С. Л. Я надеюсь! Лена очень активный и очень сильный человек с массой идей. Хороших идей. Может быть, это сыграет свою роль, несмотря на то, что директором театра стал человек — не помню его фамилию, — который никогда не занимался искусством, а занимался фруктами, бананами. Я его про себя называю «банановый король». Но я думаю, что он пришел с какими-то далеко идущими планами. Я не верю, что человек может вкладывать деньги, не думая об отдаче. И в том числе материальной отдаче. Нет таких бизнесменов. А он бизнесмен. Значит, он думает о выгоде, о прибыли. Хотя, может быть, он удовлетворен тем, как работает его фруктовая компания, и решил посвятить себя чему-то другому, стать новым Дягилевым — может быть, я не знаю. Тогда честь ему и хвала. Я думаю, Елена Васильевна сможет многое изменить. В последнее время Малый оперный, к сожалению, находится на задворках — в первую очередь из-за того, что сюда не могли пригласить высокооплачиваемых певцов. А из-за того, что нет певцов, гастроли ограничены городами и странами, в которых театр уже был. Здесь одно цепляет другое.

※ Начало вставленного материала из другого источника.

(* ===== verification/Rules.v ===== *)
(** * The rules engine ([netmodel/rules.c], rulesets; [netmodel/net.c])

    A ruleset is a set of rules on one interface, organised by priorities. The rules of one
    priority that match the same (masked) data are merged into one flower filter of the
    kernel, their actions ordered by subpriority. *)

From Stdlib Require Import ZArith.
From stdpp Require Import base list gmap.
From S2P Require Import Prelude.
From S2P Require Import Status.
From S2P Require Import IdAlloc.
From S2P Require Import Nettypes.
From S2P Require Import Heap.
From S2P Require Import Base.
From S2P Require Import Model.
From S2P Require Import Nl.

Local Open Scope Z_scope.

Definition LSDN_MAX_ACT_PRIO : Z := 32.
Definition LSDN_IF_PRIO_POLICING : Z := 0xFF00.
Definition LSDN_VR_SUBPRIO : Z := 0.

Definition ETH_P_IP : Z := 0x0800.
Definition ETH_P_IPV6 : Z := 0x86DD.

Definition zero_matchdata : matchdata := replicate LSDN_MAX_MATCH_LEN 0.

(** [lsdn_action_init] *)
Definition lsdn_action_init (rule : addr) (count : Z) (f : mkaction) : M heap unit :=
  upd_rule rule (λ r, Rule.set_action (ActionDesc (a_name (Rule.action r)) count f) r).

Definition lsdn_ruleset_init (ruleset : addr) (ctx : ptr) (iface : addr)
    (parent_handle chain prio_start : Z) : M heap unit :=
  new_ruleset ruleset (Ruleset.mk iface ctx parent_handle chain prio_start []).

Definition lsdn_target_supports_masking (t : lsdn_rule_target) : bool :=
  match t with
  | LSDN_MATCH_NONE | LSDN_MATCH_ENC_KEY_ID => false
  | _ => true
  end.

Definition lsdn_ruleset_define_prio (rs : addr) (main : Z) : M heap (option ptr) :=
  r ← get_ruleset rs;
  match hash_find main (Ruleset.hash_prios r) with
  | Some _ => mret None
  | None =>
      m ← malloc;
      match m with
      | None => mret None
      | Some p =>
          _ ← put_obj p (ORsPrio (RsPrio.mk main (replicate LSDN_MAX_MATCHES LSDN_MATCH_NONE)
                 (replicate LSDN_MAX_MATCHES zero_matchdata) rs (lsdn_idalloc_init 1 0xFFFF) []));
          _ ← upd_ruleset rs (λ r, Ruleset.set_hash_prios (Ruleset.hash_prios r ++ [(main, p)]) r);
          mret (Some p)
      end
  end.

Definition lsdn_ruleset_get_prio (rs : addr) (main : Z) : M heap (option ptr) :=
  r ← get_ruleset rs; mret (hash_find main (Ruleset.hash_prios r)).

Definition lsdn_ruleset_free (ruleset : addr) : M heap unit :=
  r ← get_ruleset ruleset;
  mforeach (λ prio,
    p ← get_rsprio prio;
    _ ← assert_ (bool_decide (length (RsPrio.hash_fl_rules p) = 0%nat));
    _ ← upd_ruleset ruleset (λ r, Ruleset.set_hash_prios (hash_delete prio (Ruleset.hash_prios r)) r);
    free_obj prio) (snd <$> Ruleset.hash_prios r).

Definition key_ethtype (t : lsdn_rule_target) : Z :=
  match t with
  | LSDN_MATCH_SRC_IPV4 | LSDN_MATCH_DST_IPV4 => ETH_P_IP
  | LSDN_MATCH_SRC_IPV6 | LSDN_MATCH_DST_IPV6 => ETH_P_IPV6
  | _ => ETH_P_ALL
  end.

(** [find_common_ethtype]: [None] is the answer [false]. *)
Fixpoint find_common_ethtype (eth_out : Z) (targets : list lsdn_rule_target) : option Z :=
  match targets with
  | [] => Some eth_out
  | t :: targets =>
      let eth := key_ethtype t in
      if negb (eth =? ETH_P_ALL) then
        if negb (eth_out =? ETH_P_ALL) && negb (eth_out =? eth) then None
        else find_common_ethtype eth targets
      else find_common_ethtype eth_out targets
  end.

(** The [switch] of [flush_fl_rule] for one match position. *)
Definition flower_match (t : lsdn_rule_target) (value mask : matchdata) (f : lsdn_filter)
    : lsdn_filter :=
  match t with
  | LSDN_MATCH_NONE => f
  | LSDN_MATCH_DST_MAC | LSDN_MATCH_SRC_MAC => add_opt (FlKey t (take 6 value) (take 6 mask)) f
  | LSDN_MATCH_SRC_IPV4 | LSDN_MATCH_DST_IPV4 | LSDN_MATCH_ENC_KEY_SRC_IPV4
  | LSDN_MATCH_ENC_KEY_DST_IPV4 => add_opt (FlKey t (take 4 value) (take 4 mask)) f
  | LSDN_MATCH_SRC_IPV6 | LSDN_MATCH_DST_IPV6 | LSDN_MATCH_ENC_KEY_SRC_IPV6
  | LSDN_MATCH_ENC_KEY_DST_IPV6 => add_opt (FlKey t (take 16 value) (take 16 mask)) f
  | LSDN_MATCH_ENC_KEY_ID => add_opt (FlEncKeyId (take 4 value)) f
  end.

(** The loop over the match positions. *)
Fixpoint flower_matches (ts : list lsdn_rule_target) (values masks : list matchdata)
    (f : lsdn_filter) : lsdn_filter :=
  match ts, values, masks with
  | t :: ts, v :: values, m :: masks => flower_matches ts values masks (flower_match t v m f)
  | _, _, _ => f
  end.

(** The Ethernet type and the loop over the match positions; [None] is the [abort()]. *)
Definition flower_options (ts : list lsdn_rule_target) (values masks : list matchdata)
    (f : lsdn_filter) : option lsdn_filter :=
  ethtype ← find_common_ethtype ETH_P_ALL ts;
  let f := if negb (ethtype =? ETH_P_ALL) then add_opt (FlEthType ethtype) f else f in
  Some (flower_matches ts values masks f).

(** The loop over the sources: the actions of the rules, one after the other. *)
Fixpoint source_actions (order : Z) (sources : list addr) : M heap (list (Z * tc_action)) :=
  match sources with
  | [] => mret []
  | r :: sources =>
      x ← get_rule r;
      let count := actions_count (Rule.action x) in
      _ ← assert_ (order + count <=? LSDN_MAX_ACT_PRIO);
      acts ← run_action (fn (Rule.action x)) order;
      rest ← source_actions (order + count) sources;
      mret (acts ++ rest)
  end.

(** The entries of a list of rules. *)
Definition list_entries (h : addr) : M heap (list addr) := s ← get; live (H.lists s !! h).

(** [flush_fl_rule] *)
Definition flush_fl_rule (fl prio : ptr) (update : bool) : M heap lsdn_err_t :=
  p ← get_rsprio prio;
  rs ← get_ruleset (RsPrio.parent p);
  i ← get_if (Ruleset.iface rs);
  x ← get_flower fl;
  f ← lsdn_filter_flower_init (If.ifindex i) (Flower.fl_handle x) (Ruleset.parent_handle rs)
        (Ruleset.chain rs) (RsPrio.prio p + Ruleset.prio_start rs);
  match f with
  | None => mret LSDNE_NOMEM
  | Some f =>
      let f := if update then lsdn_filter_set_update f else f in
      match flower_options (RsPrio.targets p) (Flower.matches x) (RsPrio.masks p) f with
      | None => fail Aborted
      | Some f =>
          sources ← list_entries (fl, F_sources_list);
          acts ← source_actions 1 sources;
          lsdn_filter_create (Ruleset.ctx rs) (add_acts acts f)
      end
  end.

Definition free_fl_rule (fl prio : ptr) : M heap lsdn_err_t :=
  p ← get_rsprio prio;
  rs ← get_ruleset (RsPrio.parent p);
  i ← get_if (Ruleset.iface rs);
  x ← get_flower fl;
  c ← get_ctx (Ruleset.ctx rs);
  err ← (if Ctx.disable_decommit c then mret LSDNE_OK else
         lsdn_filter_delete (Ruleset.ctx rs) (If.ifindex i) (Flower.fl_handle x)
           (Ruleset.parent_handle rs) (Ruleset.chain rs) (RsPrio.prio p + Ruleset.prio_start rs));
  _ ← upd_rsprio prio (λ p, RsPrio.set_hash_fl_rules (hash_delete fl (RsPrio.hash_fl_rules p)) p);
  _ ← free_obj fl;
  mret err.

Definition lsdn_ruleset_remove (rule : addr) : M heap lsdn_err_t :=
  r ← get_rule rule;
  _ ← deref (Rule.ruleset r);
  prio ← deref (Rule.prio r);
  fl ← deref (Rule.fl_rule r);
  _ ← get_flower fl;
  _ ← list_remove rule;
  b ← is_list_empty (fl, F_sources_list);
  err ← (if b : bool then free_fl_rule fl prio else flush_fl_rule fl prio true);
  _ ← upd_rule rule (Rule.set_fl_rule None);
  mret err.

Definition lsdn_ruleset_remove_prio (prio : ptr) : M heap lsdn_err_t :=
  p ← get_rsprio prio;
  _ ← assert_ (bool_decide (length (RsPrio.hash_fl_rules p) = 0%nat));
  _ ← upd_ruleset (RsPrio.parent p)
        (λ r, Ruleset.set_hash_prios (hash_delete prio (Ruleset.hash_prios r)) r);
  _ ← free_obj prio;
  mret LSDNE_OK.

(** [hard_mask]: clears the bytes past [valsize]. *)
Definition hard_mask (valsize : nat) (value : matchdata) : matchdata :=
  take valsize value ++ replicate (length value - valsize) 0.

(** One round of the loop of [lsdn_rule_apply_mask]. *)
Definition apply_mask1 (target : lsdn_rule_target) (mask value : matchdata) : matchdata :=
  if lsdn_target_supports_masking target then zip_with Z.land value mask
  else match target with
       | LSDN_MATCH_NONE => hard_mask 0 value
       | _ => hard_mask 4 value
       end.

Fixpoint apply_mask (targets : list lsdn_rule_target) (masks values : list matchdata)
    : list matchdata :=
  match targets, masks, values with
  | t :: targets, m :: masks, v :: values => apply_mask1 t m v :: apply_mask targets masks values
  | _, _, _ => []
  end.

Definition lsdn_rule_apply_mask (rule : addr) (targets : list lsdn_rule_target)
    (masks : list matchdata) : M heap unit :=
  upd_rule rule (λ r, Rule.set_matches (apply_mask targets masks (Rule.matches r)) r).

(** The search for the place of a rule among the sources: [inl pos] is the entry to insert
    after, [inr tt] a source with the same subpriority. *)
Fixpoint find_nearest_lower (subprio : Z) (nearest_lower : addr) (sources : list addr)
    : M heap (addr + unit) :=
  match sources with
  | [] => mret (inl nearest_lower)
  | r :: sources =>
      x ← get_rule r;
      if Rule.subprio x =? subprio then mret (inr tt)
      else if subprio <? Rule.subprio x then mret (inl nearest_lower)
      else find_nearest_lower subprio r sources
  end.

(** The second half of [lsdn_ruleset_add]: the rule becomes a source of [fl]. *)
Definition insert_source (prio : ptr) (rule : addr) (subprio : Z) (fl : ptr) (update : bool)
    : M heap lsdn_err_t :=
  _ ← upd_rule rule (Rule.set_fl_rule (Some fl));
  sources ← list_entries (fl, F_sources_list);
  place ← find_nearest_lower subprio (fl, F_sources_list) sources;
  match place with
  | inr _ => mret LSDNE_DUPLICATE
  | inl nearest_lower =>
      _ ← list_init_add nearest_lower rule;
      err ← flush_fl_rule fl prio update;
      if bool_decide (err ≠ LSDNE_OK) then
        _ ← list_remove rule;
        err' ← free_fl_rule fl prio;
        mret (acc_inconsistent err err')
      else mret err
  end.

(** The flower rule that [lsdn_ruleset_add] makes for a key that has none; [None] is the return
    of [LSDNE_NOMEM]. *)
Definition new_fl_rule (prio : ptr) (p : RsPrio.lsdn_ruleset_prio) (matches : list matchdata) : M heap (option (ptr * bool)) :=
  let '(h, a) := lsdn_idalloc_get (RsPrio.handle_alloc p) in
  match h with
  | None => mret None
  | Some handle =>
      _ ← upd_rsprio prio (RsPrio.set_handle_alloc a);
      m ← malloc;
      match m with
      | None =>
          _ ← upd_rsprio prio (λ p, RsPrio.set_handle_alloc
                                      (lsdn_idalloc_return (RsPrio.handle_alloc p) handle) p);
          mret None
      | Some fl =>
          _ ← put_obj fl (OFlower (Flower.mk matches handle));
          _ ← list_init (fl, F_sources_list);
          _ ← upd_rsprio prio (λ p, RsPrio.set_hash_fl_rules (RsPrio.hash_fl_rules p ++ [(matches, fl)]) p);
          mret (Some (fl, false))
      end
  end.

(** [lsdn_ruleset_add] *)
Definition lsdn_ruleset_add (prio : ptr) (rule : addr) : M heap lsdn_err_t :=
  p ← get_rsprio prio;
  _ ← upd_rule rule (λ r, Rule.set_ruleset (Some (RsPrio.parent p)) (Rule.set_prio (Some prio) r));
  _ ← lsdn_rule_apply_mask rule (RsPrio.targets p) (RsPrio.masks p);
  r ← get_rule rule;
  found ← match hash_find (Rule.matches r) (RsPrio.hash_fl_rules p) with
    | Some fl => mret (Some (fl, true))
    | None => new_fl_rule prio p (Rule.matches r)
    end;
  match found with
  | None => mret LSDNE_NOMEM
  | Some (fl, update) =>
      insert_source prio rule (Rule.subprio r) fl update
  end.

(** ** Rulesets of an interface ([netmodel/net.c]) *)

Definition lsdn_prepare_rulesets (ctx : ptr) (iface : addr) (rs_in rs_out : option addr)
    : M heap lsdn_err_t :=
  c ← get_ctx ctx;
  err ← match rs_out with
        | None => mret LSDNE_OK
        | Some rs =>
            i ← get_if iface;
            err ← lsdn_qdisc_egress_create ctx (If.ifindex i) (Ctx.overwrite c);
            if bool_decide (err ≠ LSDNE_OK) then mret err else
            _ ← lsdn_ruleset_init rs ctx iface LSDN_ROOT_HANDLE LSDN_DEFAULT_CHAIN 1;
            mret LSDNE_OK
        end;
  if bool_decide (err ≠ LSDNE_OK) then mret err else
  match rs_in with
  | None => mret LSDNE_OK
  | Some rs =>
      i ← get_if iface;
      err ← lsdn_qdisc_ingress_create ctx (If.ifindex i) (Ctx.overwrite c);
      if bool_decide (err ≠ LSDNE_OK) then fail Aborted else
      _ ← lsdn_ruleset_init rs ctx iface LSDN_INGRESS_HANDLE LSDN_DEFAULT_CHAIN 1;
      mret LSDNE_OK
  end.

Definition lsdn_cleanup_rulesets (ctx : ptr) (iface : addr) (rs_in rs_out : option addr)
    : M heap lsdn_err_t :=
  let one rs (del : ptr → Z → M heap lsdn_err_t) err :=
    match rs with
    | None => mret err
    | Some rs =>
        _ ← lsdn_ruleset_free rs;
        c ← get_ctx ctx;
        if Ctx.disable_decommit c then mret err else
        i ← get_if iface;
        err' ← del ctx (If.ifindex i);
        mret (acc_inconsistent err err')
    end in
  err ← one rs_out lsdn_qdisc_egress_delete LSDNE_OK;
  one rs_in lsdn_qdisc_ingress_delete err.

Н. Ф. За балет в Малом отвечает Фарух Рузиматов, и, по-моему, благодаря ему уже наметились изменения в лучшую сторону.
С. Л. У Фигаро Бомарше есть фраза (кстати, она и у Россини присутствует) «Вы дайте денег — я все устрою!». Эта фраза актуальна и сейчас. Невозможно бесплатно сделать театр высочайшего класса. И пример тому — Венская опера. С приходом Холиндера, который пообещал правительству, что с половиной бюджета сохранит качество и уровень театра, все идет хуже, хуже и хуже. Что он сделал? У него все поют за три копейки, но он иногда приглашает на постановку «звезду». Эта «звезда» поет несколько первых спектаклей и уезжает, а спектакль-то, его уровень не зависит от «звезды», он зависит от ансамбля! От группы певцов, которые присутствуют на сцене! Почему Мариинский театр так быстро поднялся? Я уже говорил об инициативности Гергиева, о его активности, его целеустремленности. Но, кроме всего прочего, нельзя забывать тот факт, что Юрий Темирканов, будучи руководителем Кировского, долгие годы работал над тем, чтобы создать в театре ансамбль певцов, создать единый коллектив. Это очень помогло театру! Ведь смотрите — Большой до сих пор испытывает большие трудности. А все почему? Там была другая система — система «звезд». Были «звезды» и все остальные. «Звезды» ушли, остались все остальные. И до сих пор они не могут ничего сделать.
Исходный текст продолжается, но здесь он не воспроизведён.